У различных животных — от насекомых и до человека — пища приобретает особое значение, когда самец приносит что-нибудь съедобное в подарок своей подруге, за которой ухаживает. Связь между вкусовым, обонятельным и половым чувствами становится особенно очевидной, когда мужчина приносит своей избраннице коробку конфет. Что касается человека, то мы часто считаем, что этот подарок символизирует ответственность мужчины перед семьей, его готовность обеспечить ее и взять на себя все заботы о ней. По-видимому, такое заключение соответствует примерам из современной жизни, когда родительская забота проявляется в неизмеримо больших масштабах, чем прежде. Американский отец, который предоставляет своему сыну в период его ухаживания за девушками спортивный автомобиль, лишь немногим отличается от африканца из южных районов Сахары, который получает жену в обмен на скот — три телки и два быка за невесту для сына и подобный же выкуп (лобола) за новую жену для себя.
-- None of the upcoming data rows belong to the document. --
Lemma decode_failure_returns_nothing_witness :
  let input := [x02; x00; x00; x00; x01; x00; x0a; x00;
                x02; x00; x00; x00; x01; x00] in
  let fs := one_file "graph.bin" input in
  readGraph fs "graph.bin" = Some (0, [], Some (ErrIndices 2 0))
  /\ 0 = 0 /\ @nil Edge = [].
Proof.
  intros input fs.
  assert (H1 : readGraph fs "graph.bin"
               = Some (0, [], Some (ErrIndices 2 0))) by reflexivity.
  exact (conj H1
           (decode_failure_returns_nothing fs "graph.bin" 0 []
              (ErrIndices 2 0) H1)).
Defined.

(** Encoding what a successful decode returned gives the bytes of the
    file back: the decoder accepts no file but the encoding of its
    result. *)
Theorem encode_inverts_decode (fs : FileSystem) (filename : string)
    (input : list byte) (n : Z) (edges : list Edge) :
  fs filename = inl input ->
  readGraph fs filename = Some (n, edges, None) ->
  encode_graph n edges = input.
Proof.
  intros Hfs H.
  destruct (readGraph_success _ _ _ _ H)
    as (input' & Hfs' & Hlen & Hn & He & _).
  rewrite Hfs in Hfs'. injection Hfs' as <-.
  subst n edges. unfold encode_graph, records_of.
  destruct input as [| b0 [| b1 body]]; simpl in Hlen; try lia.
  cbn [header_value skipn]. rewrite encode_int16_of.
  rewrite (encode_complete_records body
             (List.length (records_of (b0 :: b1 :: body)))).
  - reflexivity.
  - lia.
Qed.

Lemma encode_inverts_decode_witness :
  let input := [x02; x00; x00; x00; x01; x00; xfb; xff] in
  let fs := one_file "graph.bin" input in
  fs "graph.bin" = inl input
  /\ readGraph fs "graph.bin" = Some (2, [mkEdge 0 1 (-5)], None)
  /\ encode_graph 2 [mkEdge 0 1 (-5)] = input.
Proof.
  intros input fs.
  assert (H1 : fs "graph.bin" = inl input) by reflexivity.
  assert (H2 : readGraph fs "graph.bin"
               = Some (2, [mkEdge 0 1 (-5)], None)) by reflexivity.
  exact (conj H1 (conj H2
           (encode_inverts_decode fs "graph.bin" input 2
              [mkEdge 0 1 (-5)] H1 H2))).
Defined.

Lemma header_value_encode (N : Z) (E : list Edge) :
  is_int16 N -> header_value (encode_graph N E) = N.
Proof.
  intros HN. unfold encode_graph, encode_int16. cbn [app header_value].
  apply int16_of_encode. assumption.
Qed.

Lemma records_of_encode (N : Z) (E : list Edge) :
  Forall Edge_int16 E -> records_of (encode_graph N E) = E.
Proof.
  intros HE. unfold records_of, encode_graph, encode_int16. cbn [app skipn].
  apply complete_records_encode. assumption.
Qed.

Lemma encode_graph_snoc (N : Z) (E : list Edge) (e : Edge) :
  encode_graph N (E ++ [e]) = encode_graph N E ++ encode_edge e.
Proof.
  unfold encode_graph. rewrite flat_map_app. cbn [flat_map].
  rewrite app_nil_r, app_assoc. reflexivity.
Qed.
(** * Inventory tracker (app.py): product store, stock adjustment,
    CSV export and snapshot comparison.

    The Flask handlers of [app.py] are embedded as functions that take the
    state they touch (the product table, the files of the working
    directory, the [exports] directory) and return the response together
    with the new state.  HTML rendering is not modelled: a handler that
    renders a page returns [Page]. *)

From Stdlib Require Import ZArith String Ascii List DecimalString DecimalPos.
From Stdlib Require Import Floats.PrimFloat.
From stdpp Require Import gmap strings list sorting.

Local Open Scope Z_scope.
Local Open Scope string_scope.
Local Open Scope list_scope.

(** ** Python built-ins used by the handlers *)

(** Strings are byte strings, the UTF-8 form of Python's text.

    [str.strip()] and [int(s)] are Python's own: they know the white
    space and the decimal digits of all of Unicode, and [int] bounds the
    number of digits it reads.  The handlers are stated over any such
    pair of functions; [None] stands for [ValueError]. *)
Class PyStr := {
  strip : string → string;
  int_of_str : string → option Z
}.

(** The two built-ins on ASCII text.  [str.strip()] removes TAB, LF, VT,
    FF, CR, FS, GS, RS, US and SPACE at both ends; [int] skips TAB, LF,
    VT, FF, CR and SPACE only. *)
Definition isspace (c : ascii) : bool :=
  let n := nat_of_ascii c in
  ((9 <=? n)%nat && (n <=? 13)%nat) || ((28 <=? n)%nat && (n <=? 32)%nat).

Definition isspace_int (c : ascii) : bool :=
  let n := nat_of_ascii c in
  ((9 <=? n)%nat && (n <=? 13)%nat) || (n =? 32)%nat.

Fixpoint lstrip (space : ascii → bool) (s : string) : string :=
  match s with
  | String c s' => if space c then lstrip space s' else s
  | EmptyString => EmptyString
  end.

Fixpoint rstrip (space : ascii → bool) (s : string) : string :=
  match s with
  | String c s' =>
      match rstrip space s' with
      | EmptyString => if space c then EmptyString else String c EmptyString
      | t => String c t
      end
  | EmptyString => EmptyString
  end.

Definition ascii_strip (s : string) : string :=
  rstrip isspace (lstrip isspace s).

(** [s.endswith(suffix)] *)
Definition endswith (s suffix : string) : bool :=
  let n := String.length s in
  let m := String.length suffix in
  (m <=? n)%nat && String.eqb (substring (n - m) m s) suffix.

(** [str(n)] for an [int] *)
Definition str_int (n : Z) : string := NilZero.string_of_int (Z.to_int n).

Definition isdigit (c : ascii) : bool :=
  let n := nat_of_ascii c in (48 <=? n)%nat && (n <=? 57)%nat.

Definition digit_value (c : ascii) : Z := Z.of_nat (nat_of_ascii c) - 48.

(** The digits of an [int] literal: one or more decimal digits, single
    underscores allowed between two digits.  [after_digit] tells whether
    the character just read was a digit. *)
Fixpoint int_digits (acc : Z) (after_digit : bool) (s : string) : option Z :=
  match s with
  | EmptyString => if after_digit then Some acc else None
  | String c s' =>
      if isdigit c then int_digits (10 * acc + digit_value c) true s'
      else if Ascii.eqb c "_"%char && after_digit then int_digits acc false s'
      else None
  end.

(** [int(s)] for an ASCII string [s] *)
Definition ascii_int_of_str (s : string) : option Z :=
  match rstrip isspace_int (lstrip isspace_int s) with
  | String c t =>
      if Ascii.eqb c "-"%char then Z.opp <$> int_digits 0 false t
      else if Ascii.eqb c "+"%char then int_digits 0 false t
      else int_digits 0 false (String c t)
  | EmptyString => None
  end.

(** Truth value of a string and of a list: non-empty. *)
Definition truthy_str (s : string) : bool :=
  match s with EmptyString => false | _ => true end.
(** The loop of [CountAndMakeRun]: each element is compared with its
    predecessor; the run ends at the first element that breaks the
    direction. *)
Fixpoint extend_run (desc : bool) (prev : A) (l : list A) : list A * list A :=
  match l with
  | [] => ([], [])
  | cur :: l' =>
      if Bool.eqb (order_lt0 cur prev) desc
      then let '(run, rest) := extend_run desc cur l' in (cur :: run, rest)
      else ([], l)
  end.

(** A run as [extend_run] accepts it: every element compares with the one
    before it the way the run goes. *)
Fixpoint chain (desc : bool) (prev : A) (l : list A) : Prop :=
  match l with
  | [] => True
  | cur :: l' => order_lt0 cur prev = desc ∧ chain desc cur l'
  end.

Definition count_and_make_run (l : list A) : list A * list A :=
  match l with
  | a0 :: a1 :: l' =>
      let desc := order_lt0 a1 a0 in
      let '(run, rest) := extend_run desc a1 l' in
      let run := a0 :: a1 :: run in
      (if desc then rev run else run, rest)
  | _ => (l, [])
  end.

(** The search of [BinaryInsertionSort] for the place of [pivot] in the
    sorted prefix: [order < 0] moves [right] to [mid], anything else moves
    [left] past [mid].  [right - left] shrinks at every step, so
    [length sorted] steps are enough. *)
Fixpoint binary_search (fuel : nat) (sorted : list A) (pivot : A)
    (left right : nat) : nat :=
  match fuel with
  | O => left
  | S fuel' =>
      if (left <? right)%nat then
        let mid := (left + (right - left) / 2)%nat in
        match sorted !! mid with
        | Some x =>
            if order_lt0 pivot x
            then binary_search fuel' sorted pivot left mid
            else binary_search fuel' sorted pivot (S mid) right
        | None => left
        end
      else left
  end.

Definition insert_pivot (sorted : list A) (pivot : A) : list A :=
  let left := binary_search (length sorted) sorted pivot 0 (length sorted) in
  take left sorted ++ pivot :: drop left sorted.

Definition binary_insertion_sort (sorted rest : list A) : list A :=
  foldl insert_pivot sorted rest.

Definition array_sort (l : list A) : list A :=
  let '(run, rest) := count_and_make_run l in
  binary_insertion_sort run rest.
End ArraySort.

(** ** The outside world *)

Definition bytes : Type := list Byte.byte.

Global Instance byte_eq_dec : EqDecision Byte.byte.
Proof.
  intros x y. destruct (Byte.eqb x y) eqn:Heq.
  - left. by apply Byte.byte_dec_bl.
  - right. intros ->. by rewrite Byte.byte_dec_lb in Heq.
Defined.

(** A decoded PNG: [width], [height] and the RGBA buffer [data]. *)
Record raster : Type := mkRaster {
  width : N;
  height : N;
  data : bytes
}.

(** What a call that can throw gives back. *)
Inductive outcome (A : Type) : Type :=
  | Ok (a : A)
  | Throw (message : string).
Arguments Ok {A} a.
Arguments Throw {A} message.

(** The libraries behind the script. *)
Record externals : Type := mkExternals {
  (** Playwright, [page.goto(url, ...)] then [page.screenshot({ path,
      fullPage: true })]: the bytes of the capture, or the message of the
      error thrown. *)
  acquire : string → outcome bytes;
  (** [sharp(buffer).resize(width, height, { fit: "contain", background })
      .toBuffer()] *)
  sharp_resize : bytes → N → N → outcome bytes;
  (** [PNG.sync.read] and [PNG.sync.write] *)
  png_read : bytes → outcome raster;
  png_write : raster → bytes;
  (** pixelmatch at threshold 0.1: whether the pixel at an index counts as
      different (colour distance above the threshold and not anti-aliasing),
      and the content it draws into the output buffer. *)
  pixel_differs : raster → raster → nat → bool;
  draw_mask : raster → raster → bytes;
  (** [Buffer.toString("base64")], [path.extname], [new Date().toLocaleString()] *)
  base64 : bytes → string;
  extname : string → string;
  now : string
}.

(** The state the script acts on: the files on disk and the lines written to
    the console (colour left out). *)
Record world : Type := mkWorld {
  files : gmap string bytes;
  console : list string
}.

(** A computation that reads and writes the world and may throw; what it did
    before throwing stays done. *)
Definition M (A : Type) : Type := world → outcome A * world.

Global Instance M_ret : MRet M := λ A a w, (Ok a, w).
Global Instance M_bind : MBind M := λ A B k m w,
  match m w with
  | (Ok a, w') => k a w'
  | (Throw message, w') => (Throw message, w')
  end.
Definition lift {A} (o : outcome A) : M A := λ w, (o, w).

(** [console.log] and [console.error] *)
Definition log (line : string) : M unit :=
  λ w, (Ok tt, mkWorld (files w) (console w ++ [line])).

(** [fs.existsSync], [fs.readFileSync], [fs.writeFileSync] *)
Definition existsSync (path : string) : M bool :=
  λ w, (Ok (bool_decide (is_Some (files w !! path))), w).

Definition readFileSync (path : string) : M bytes :=
  λ w, match files w !! path with
       | Some b => (Ok b, w)
       | None => (Throw ("ENOENT: no such file or directory, open '" ++ path ++ "'"), w)
       end.

Definition writeFileSync (path : string) (content : bytes) : M unit :=
  λ w, (Ok tt, mkWorld (<[path := content]> (files w)) (console w)).

(** [try { body } catch (error) { handler(error.message) }] *)
Definition try_catch {A} (body : M A) (handler : string → M A) : M A :=
  λ w, match body w with
       | (Ok a, w') => (Ok a, w')
       | (Throw message, w') => handler message w'
       end.

(** ** Configuration ([src/config.js]) *)

Record environment : Type := mkEnvironment {
  baseUrl : string;
  urls : list string
}.

Record config : Type := mkConfig {
  staging : environment;
  prod : environment
}.
Ltac has_remaining :=
  rewrite (bind_Ok _ _ _ _ _ _ (hasRemaining_eq _ _ _));
  match goal with
  | |- context [negb (?a <=? ?b)] =>
      replace (a <=? b) with true by (symmetry; apply Z.leb_le; sizes; lia)
  end; cbn [negb].

Lemma in_range_spec (lo v hi : Z) :
  in_range lo v hi = true <-> lo <= v < hi.
Proof.
  unfold in_range. rewrite andb_true_iff, Z.leb_le, Z.ltb_lt. reflexivity.
Qed.

Lemma reads_receipt (object : Payload) (s : list byte) (i : Z) :
  valid_receipt object = true ->
  bytes_at s i (variant_bytes object) ->
  deserializeReceiptPayload s i = (Ok object, i + len (variant_bytes object)).
Proof.
  destruct object as [| | |migratedAt funds|]; try discriminate.
  intros V H. cbn [valid_receipt] in V. split_valid V.
  apply in_range_spec in V, V0. 
  pose proof (bytes_at_bounds _ _ _ H) as [Hi Hb].
  cbn [variant_bytes] in *. split_bytes H.
  unfold deserializeReceiptPayload.
  has_remaining.
  read_uint 4%nat H0. rewrite Z.eqb_refl. cbn [negb].
  read_uint 4%nat H1.
  read_by ltac:(apply (deserialize_valid _ _ _ _ funds_laws); [exact V1 | exact H]).
  unfold ret. f_equal. rewrite !len_app, !len_le_bytes. lia.
Qed.
(** * mango/markup: the indentation-aware parser

    A shallow embedding of the parser of package [markup] (types [Node],
    [Parser], [TokenGroup]; functions [NewTokenGroup], [addNode],
    [lastNode], [openGroup], [closeGroup], [closeAllGroups], [Parse]) and
    the properties of its tree builder.

    Go pointers to [Node] are addresses into an explicit heap, a list of
    nodes in allocation order; [nil] is [None].  The methods of [*Parser]
    run in a state-and-panic monad over the parser fields and that heap. *)

From Stdlib Require Import ZArith Lia.
From stdpp Require Import base tactics option list strings.

Set Warnings "-register-all".

Local Open Scope Z_scope.
Local Open Scope nat_scope.

(** ** Tokens *)

(** Modelled from the spec: the token kinds.  The declarations of [Token],
    its kind constants and the [Tokens] helpers are not part of the parser
    source; the names are the ones the parser uses. *)
Inductive TokenKind : Set :=
| TOKEN_INDENT
| TOKEN_EOL
| TOKEN_SECTION
| TOKEN_TEXT
| TOKEN_STAR
| TOKEN_UNDERLINE
| TOKEN_LISTITEM
| TOKEN_BLOCKITEM.

#[global] Instance TokenKind_eq_dec : EqDecision TokenKind.
Proof. solve_decision. Defined.

(** Modelled from the spec: a token is a kind with an optional text
    payload ([Token{Kind, Text}]). *)
Record Token : Set := mkToken { Token_Kind : TokenKind; Token_Text : string }.

(** Modelled from the spec: [Token.Is] compares the kind of a token. *)
Definition Is (t : Token) (kind : TokenKind) : bool :=
  bool_decide (Token_Kind t = kind).

(** Modelled from the spec: [Tokens.Are], the lookahead predicate: the next
    tokens match the given kind sequence; nothing is consumed. *)
Fixpoint Are (t : list Token) (kinds : list TokenKind) : bool :=
  match kinds with
  | [] => true
  | kind :: kinds' =>
      match t with
      | [] => false
      | x :: t' => Is x kind && Are t' kinds'
      end
  end.

(** ** Nodes *)

Inductive NodeKind : Set :=
| NODE_GROUP
| NODE_BLOCK
| NODE_SECTION
| NODE_TEXT
| NODE_TEXTBOLD
| NODE_TEXTUNDERLINE
| NODE_LIST
| NODE_LISTITEM
| NODE_SPACE
| NODE_BREAK.

#[global] Instance NodeKind_eq_dec : EqDecision NodeKind.
Proof. solve_decision. Defined.

(** An address of an allocated node, and a nullable pointer. *)
Abbreviation loc := nat (only parsing).
Abbreviation ptr := (option nat) (only parsing).

Record Node : Set := mkNode {
  Kind : NodeKind;
  Text : string;
  Parent : ptr;
  Childs : list loc
}.

Definition set_Parent (q : ptr) (n : Node) : Node :=
  mkNode (Kind n) (Text n) q (Childs n).

(** [n.Childs = append(n.Childs, c)] *)
Definition push_Child (c : loc) (n : Node) : Node :=
  mkNode (Kind n) (Text n) (Parent n) (Childs n ++ [c]).

(** The switch of [Node.IsTextNode]. *)
Definition isTextKind (k : NodeKind) : bool :=
  match k with
  | NODE_TEXT | NODE_TEXTBOLD | NODE_TEXTUNDERLINE => true
  | _ => false
  end.

(** ** The parser state and its monad *)

(** The closure values [Parser.onAdd] can hold.  [Parse] assigns one
    function literal only: the one that adds a [NODE_SPACE] before a text
    node. *)
Inductive Callback : Set := SpaceBeforeText.

Record Parser : Set := mkParser {
  heap : list Node;
  root : ptr;
  curr : ptr;
  onAdd : option Callback
}.

(** Run-time failures.  [Diverge] marks a loop that used up the fuel of
    its model; the theorems below show it is never reached from [Parse]. *)
Inductive Fault : Set := SliceBounds | NilDeref | Diverge.

Inductive Res (A : Type) : Type :=
| Ok (a : A)
| Panic (f : Fault).
Arguments Ok {A} a.
Arguments Panic {A} f.

Definition M (A : Type) : Type := Parser → Res (A * Parser).

Definition ret {A} (a : A) : M A := λ p, Ok (a, p).

Definition bind {A B} (m : M A) (k : A → M B) : M B :=
  λ p, match m p with
       | Ok (a, p') => k a p'
       | Panic f => Panic f
       end.

Definition panic {A} (f : Fault) : M A := λ _, Panic f.

Notation "'do' x <~ m ; k" := (bind m (λ x, k))
  (at level 10, x name, m at level 100, k at level 200,
   format "'[v' 'do'  x  <~  m ; '/' k ']'").
Notation "'run' m ; k" := (bind m (λ _, k))
  (at level 10, m at level 100, k at level 200,
   format "'[v' 'run'  m ; '/' k ']'").

Definition gets {A} (f : Parser → A) : M A := λ p, Ok (f p, p).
Может быть, подобное суждение небеспристрастно и не учитывает первоначального смысла этого обычая. У таких животных, где в качестве подарка самец предлагает особям противоположного пола пищу, она часто служит только для отвлечения внимания и для успокоения самки во время спаривания. Богомол при этом доходит до крайности — его самец сам становится съедобным подарком для своей каннибалообразной самки. В качестве примера другой крайности можно привести парящую бабочку Bittacus с крылышками, черными на концах; она питается москитами, пауками, другими мелкими насекомыми. Самец Bittacus ловит вкусного сочного москита, презентует его самке, быстро спаривается с ней, пока она поедает это приношение, а затем забирает от нее остатки жертвы и поочередно предлагает их другим готовым к спариванию самкам до тех пор, пока они не высосут из москита все соки и этот «подарок» не потеряет в их глазах своей притягательной силы.